(** * The MCP app server (server/src/server.ts), embedded and verified

    The development follows the source file top to bottom: constants and
    the port, [loadWidgetAssets], the tool handlers and
    [createServerInstance], the session table with [handleSseRequest] and
    [handlePostMessage], and the request router.  Objects that the source
    mutates and shares (McpServer instances, SSE transports, the session
    map, the console) live in an explicit [World]; exceptions are explicit
    completions.  What the Node runtime and the MCP SDK decide (the file
    system, string-to-number conversion, path joining, the outcome of
    [server.connect] and of the transport's own [handlePostMessage]) enters
    as data. *)

From Stdlib Require Import QArith.
From stdpp Require Import gmap strings list fin_maps pretty.

Local Open Scope string_scope.

(** ** JavaScript values used by the server *)

(** A thrown [Error]: only its message is observable here. *)
Record JsError := mkError { err_message : string }.

(** Result of evaluating code that may throw. *)
Inductive Completion (A : Type) : Type :=
| Normal (a : A)
| Throw (e : JsError).
Arguments Normal {A} a.
Arguments Throw {A} e.

(** A JS number: a finite double (every one is a rational), NaN, or an
    infinity. *)
Inductive JsNumber : Type :=
| NFinite (q : Q)
| NNaN
| NInfinity (negative : bool).

(** [Number.isFinite]. *)
Definition isFinite (n : JsNumber) : bool :=
  match n with
  | NFinite _ => true
  | _ => false
  end.

(** JSON-like data: object literals returned by tool handlers and the
    bodies of tool calls. *)
#[local] Unset Elimination Schemes.
Inductive JValue : Type :=
| JNull
| JBool (b : bool)
| JNum (n : Z)
| JStr (s : string)
| JArr (items : list JValue)
| JObj (fields : list (string * JValue)).
#[local] Set Elimination Schemes.

(** Property read [o.k]; [None] is [undefined]. *)
Fixpoint assoc_get {A : Type} (k : string) (l : list (string * A)) : option A :=
  match l with
  | [] => None
  | (k', v) :: rest => if String.eqb k k' then Some v else assoc_get k rest
  end.

Definition jget (k : string) (v : JValue) : option JValue :=
  match v with
  | JObj fields => assoc_get k fields
  | _ => None
  end.

(** The characters that cannot be written inside a string literal. *)
Definition dquote : string := String (Ascii.ascii_of_nat 34) EmptyString.
Definition newline : string := String (Ascii.ascii_of_nat 10) EmptyString.

(** [s.includes(t)]. *)
Fixpoint includes (s t : string) : bool :=
  String.prefix t s ||
  match s with
  | EmptyString => false
  | String _ s' => includes s' t
  end.

(** ** Constants (server.ts:46-60) *)

Definition ssePath : string := "/mcp".
Definition postPath : string := "/mcp/messages".

Section Port.
(** [StringToNumber] of ECMAScript, applied by [Number(...)] to a string. *)
Variable StringToNumber : string -> JsNumber.

(** [a ?? b]. *)
Definition nullish {A B : Type} (a : option A) (b : B) : A + B :=
  match a with
  | Some x => inl x
  | None => inr b
  end.

(** [Number(v)] for [v] a string or already a number. *)
Definition Number (v : string + JsNumber) : JsNumber :=
  match v with
  | inl s => StringToNumber s
  | inr n => n
  end.

(** [const portEnv = Number(process.env.PORT ?? 8000)]. *)
Definition portEnv (PORT : option string) : JsNumber :=
  Number (nullish PORT (NFinite 8000)).

(** [const port = Number.isFinite(portEnv) ? portEnv : 8000]. *)
Definition port (PORT : option string) : JsNumber :=
  if isFinite (portEnv PORT) then portEnv PORT else NFinite 8000.
End Port.

(** A conversion used to run [port] on examples: the unsigned decimal
    fragment of [StringToNumber] (the empty string converts to 0, anything
    that is not a digit string here converts to NaN). *)
Definition digit_value (c : Ascii.ascii) : option N :=
  let n := Ascii.N_of_ascii c in
  if ((48 <=? n) && (n <=? 57))%N then Some (n - 48)%N else None.

Fixpoint digits_value (acc : N) (s : string) : option N :=
  match s with
  | EmptyString => Some acc
  | String c s' =>
      match digit_value c with
      | Some d => digits_value (10 * acc + d)%N s'
      | None => None
      end
  end.

Definition decimalToNumber (s : string) : JsNumber :=
  match digits_value 0%N s with
  | Some n => NFinite (inject_Z (Z.of_N n))
  | None => NNaN
  end.

(** ** The file system seen by [loadWidgetAssets] *)

Inductive FsNode : Type :=
| FsFile (content : string)
| FsDir.

Abbreviation FileSystem := (gmap string FsNode).

(** [fs.existsSync(p)]. *)
Definition existsSync (fs : FileSystem) (p : string) : bool :=
  match fs !! p with
  | Some _ => true
  | None => false
  end.

(** [fs.readFileSync(p, "utf8")]: throws on a missing path and on a
    directory. *)
Definition readFileSync (fs : FileSystem) (p : string) : Completion string :=
  match fs !! p with
  | Some (FsFile content) => Normal content
  | Some FsDir => Throw (mkError "EISDIR: illegal operation on a directory, read")
  | None => Throw (mkError ("ENOENT: no such file or directory, open '" +:+ p +:+ "'"))
  end.

Record WidgetAssets := mkAssets { js : string; css : string; html : string }.

(** The remediation command quoted in both error messages. *)
Definition buildCommand : string := "cd web && pnpm run build".

(** [path.join] on an absolute, normalised directory and a plain file name. *)
Definition join_plain (dir file : string) : string := dir +:+ "/" +:+ file.

(** ** Objects shared by reference *)

(** Object identity: an address in one of the stores of the [World]. *)
Abbreviation handle := nat.

(** [ServerResponse] of node:http, as far as the server drives it. *)
Record ServerResponse := mkRes {
  res_headers : list (string * string);
  statusCode : nat;
  headersSent : bool;
  res_body : string;
  writableEnded : bool
}.

Definition freshResponse : ServerResponse := mkRes [] 200 false EmptyString false.

(** [type SessionRecord] (server.ts:38-41): two object references. *)
Record SessionRecord := mkSession { server : handle; transport : handle }.

(** The closures assigned to [transport.onclose]: the one of server.ts
    (lines 391-395) captures [sessionId]; the one of the earlier revision
    kept in src/unnamed/part_000 (lines 224-227) also captures [server]. *)
Inductive CloseCallback : Type :=
| OnClose (sessionId : string)
| OnCloseAndServerClose (sessionId : string) (server : handle).

(** The closure assigned to [transport.onerror] (server.ts:397-399). *)
Inductive ErrorCallback : Type :=
| OnErrorLog.

Record SSEServerTransport := mkTransport {
  endpoint : string;
  t_res : handle;
  sessionId : string;
  onclose : option CloseCallback;
  onerror : option ErrorCallback
}.

(** What a tool handler returns. *)
Record TextContent := mkText { c_type : string; c_text : string }.

Record CallToolResult := mkResult {
  content : list TextContent;
  structuredContent : JValue;
  _meta : JValue
}.

(** [new Date().toISOString()]: the n-th reading taken during one call. *)
Abbreviation Clock := (nat -> string).

(** A zod schema is a parser of a possibly undefined raw value. *)
Abbreviation Zod A := (option JValue -> option A).

Definition z_string : Zod string :=
  fun raw => match raw with Some (JStr s) => Some s | _ => None end.

Definition z_boolean : Zod bool :=
  fun raw => match raw with Some (JBool b) => Some b | _ => None end.

Definition z_optional {A : Type} (z : Zod A) : Zod (option A) :=
  fun raw => match raw with None => Some None | Some _ => Some <$> z raw end.

Definition z_array {A : Type} (z : Zod A) : Zod (list A) :=
  fun raw =>
    match raw with
    | Some (JArr items) => mapM (fun item => z (Some item)) items
    | _ => None
    end.

(** An object shape: [parse] reads the declared keys of the object. *)
Definition z_object {A : Type} (parse : JValue -> option A) : Zod A :=
  fun raw => match raw with Some (JObj fields) => parse (JObj fields) | _ => None end.

Definition z_key {A : Type} (k : string) (z : Zod A) (o : JValue) : option A :=
  z (jget k o).

(** Outcome of calling a registered tool on a raw argument. *)
Inductive ToolOutcome : Type :=
| InvalidInputError
| ToolReturned (result : CallToolResult) (logged : list string).

Record RegisteredTool := mkTool {
  tool_title : string;
  tool_description : string;
  tool_meta : list (string * string);
  tool_call : Clock -> option JValue -> ToolOutcome
}.

Record RegisteredResource := mkResource {
  resource_name : string;
  resource_read : JValue
}.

*TASK ITEM*
What is asked for is an exact copy of the lines above from the one containing "system, string-to-number conversion, path" through the one containing "Inductive JsNumber : Type", and only those.

*WRITTEN SOLUTION*
    system, string-to-number conversion, path joining, the outcome of
    [server.connect] and of the transport's own [handlePostMessage]) enters
    as data. *)

From Stdlib Require Import QArith.
From stdpp Require Import gmap strings list fin_maps pretty.

Local Open Scope string_scope.

(** ** JavaScript values used by the server *)

(** A thrown [Error]: only its message is observable here. *)
Record JsError := mkError { err_message : string }.

(** Result of evaluating code that may throw. *)
Inductive Completion (A : Type) : Type :=
| Normal (a : A)
| Throw (e : JsError).
Arguments Normal {A} a.
Arguments Throw {A} e.

(** A JS number: a finite double (every one is a rational), NaN, or an
    infinity. *)
Inductive JsNumber : Type :=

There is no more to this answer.